Yes, the once small desert town that over the years picked up the well-earned the nicknames of “Sin City,” “the Entertainment Capital of the World” and the “City of Lights” . . . the small town that grew to a population of more than 2 million, which is the brightest city on Earth as seen from space, went dark.
Like some apocalyptic science fiction movie, virtually overnight, Las Vegas turned into a ghost town, not too different than it did back in ‘63, except, unlike the events that honored the assassinated 35th POTUS, this time around, Vegas didn’t just close for a day, it stayed closed for months, a very real nightmare for tens of thousands of hotel and casino workers, and hundreds of thousands of residents all across the Valley who were impacted.
Following state of emergency announcements and stay at home orders in New York and San Francisco, the odyssey for Vegas started on the afternoon of March 17, 2020. Nevada Governor Steve Sisolak held a news conference at the Sawyer State Building in Las Vegas and issued an executive order for all of the slot machines in Nevada to be turned off at midnight, with the state’s casinos and non-essential businesses to be shuttered at noon on the 18th. The measure was only supposed be temporary; 30 days at most, all in an attempt to stem the spread of the coronavirus (COVID-19). Well, we all know how that turned out.
The Strip didn’t start to reopen for business until June 4, nearly three months after it had been shuttered, and even then, it was slow and methodical resistance. The Mirage, one of the most popular and well-known properties on the Strip, didn’t reopen its doors until August 27th, some five months after the lights went out. As we go to press (September 20, 2020), ten hotel and casinos still remain closed. They are Fiesta Rancho, Fiesta Henderson, the Palms and Texas Station (owned by Red Rock Station Casinos), Eldorado Casino, Eastside Cannery and Main Street Station (owned by Boyd Gaming) and The Cromwell, Planet Hollywood and Rio Las Vegas (owned by Caesars Entertainment).
Politics started to play a role in the city reopening too, as those who pushed to reopen the properties felt the pushback of those who didn’t. Democratic governor Sisolak following the lead of California governor Gavin Newsom and taking away the citizen’s civil rights, ordered a statewide mask order and even shutdown rural parts of the state that had no deaths and only a few Covid-19 cases.
Although Las Vegas has opened back up, like most major cities, we are still not at full capacity, and the coronavirus continues to take its toll on us. None of the stage shows have opened back up, strip clubs and brothels remain closed, and bars that don’t serve food, which had been reopened, were shuttered for a second time. The city’s newest residents, the Las Vegas Raiders of the NFL, are about to play their first game in the $1.8B Allegiant Stadium to no fans. In addition to the vast number of individuals affected by the virus, many businesses became fatalities due to COVID-19. According to Yelp, 60% of the business closures in Las Vegas that were due to the coronavirus pandemic are now permanent.
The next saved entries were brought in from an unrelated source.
(** On the loop it is bound to, a command of the asyncio provider does what
    the synchronous provider does: the same admission, request, answer, count and
    event, unless it is cancelled; a cancellation inside the action gives the
    place back, is reported as such and passes. *)
Theorem async_execute_agrees operation (action : M W R) w :
  on_own_loop w -> (forall w, on_own_loop w -> on_own_loop (snd (action w))) ->
  ((forall w1 e w2, action w1 = (Raised e, w2) -> e <> CancelledError) ->
   async_execute p operation action w = execute (sync_twin p) operation action w) /\
  (forall started w1 w2 w3, ap_clock p w = (Returned started, w1) ->
   admit_operation (sync_twin p) operation w1 = (Returned tt, w2) ->
   action w2 = (Raised CancelledError, w3) ->
   async_execute p operation action w =
     (release_operation (sync_twin p) ;; async_emit p operation CANCELLED None started ;;
      raise CancelledError) w3).
Proof.
  intros Hw Ha. split; [intros Hc|intros started w1 w2 w3 E1 E2 E3].
  2: { pose proof (clock_loop w Hw) as Hw1. rewrite E1 in Hw1. cbn in Hw1.
    pose proof (admit_outcome operation w1 Hw1) as [Hw2 _]. rewrite E2 in Hw2. cbn in Hw2.
    specialize (Ha w2 Hw2). rewrite E3 in Ha. cbn in Ha.
    unfold async_execute. rewrite (bind_returned _ _ _ _ _ E1).
    rewrite <-(admit_agrees operation w1 Hw1) in E2.
    rewrite (bind_returned _ _ _ tt w2); [|by unfold try_except; rewrite E2].
    assert (try_except action (fun error => Some (async_execute_failure p operation started error)) w2
      = (release_operation (sync_twin p) ;; async_emit p operation CANCELLED None started ;;
         raise (A := R) CancelledError) w3) as Hc.
    { unfold try_except. rewrite E3. by apply release_agrees. }
    unfold bind at 1. rewrite Hc. clear Hc.
    unfold bind. destruct (release_operation (sync_twin p) w3) as [[v|e] w4]; [|done].
    by destruct (async_emit p operation CANCELLED None started w4) as [[]]. }
  unfold async_execute, execute. cbn [sync_twin pv_clock].
  apply bind_agrees; [done|]. intros started w1 E1.
  pose proof (clock_loop w Hw) as Hw1. rewrite E1 in Hw1. cbn in Hw1.
  pose proof (admit_outcome operation w1 Hw1) as [Hw2 Hadm].
  apply bind_agrees; [|intros u w2 E2].
  { unfold try_except. rewrite admit_agrees by done.
    destruct (admit_operation (sync_twin p) operation w1) as [[u|e] w2] eqn:Ea; [done|].
    rewrite (Hadm e w2 eq_refl). apply emit_then_agrees. }
  assert (on_own_loop w2) as Hown.
  { unfold try_except in E2. destruct (admit_operation (sync_twin p) operation w1) as [[u'|e] w2'] eqn:Ea.
    - by injection E2 as _ <-.
    - rewrite (Hadm e w2' eq_refl) in E2. by apply then_raises in E2. }
  specialize (Ha w2 Hown). specialize (Hc w2).
  apply bind_agrees; [|intros r w3 E3].
  { unfold try_except. destruct (action w2) as [[r|e] w3] eqn:E3; [done|]. cbn [snd] in Ha.
    pose proof (failure_agrees operation started e w3 Ha (Hc e w3 eq_refl)) as Hf. destruct e; done. }
  assert (on_own_loop w3) as Hown3.
  { unfold try_except in E3. destruct (action w2) as [[r'|e] w3'] eqn:Ea; cbn [snd] in Ha.
    - by injection E3 as _ <-.
    - destruct e; try done; by apply failure_raises in E3. }
  rewrite release_agrees by done. apply bind_agrees; [done|]. intros v w4 _. apply emit_then_agrees.
Qed.
End Agreement.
If nothing else, we know that Las Vegas has proven to be a resilient city through the years despite hotel fires, Earthquakes, gangland murders, and the deadliest mass shooting in U.S. history.
While we usually try to make light of the What Happens in Vegas slogan, we can indeed say this time around that What Happened in Vegas stayed in Vegas, and for the most part, it really sucked!
But, Las Vegas will be back to its former glory. It’ll take a while, but the glitz, glamour and sexiness of what Sin City has always been will return.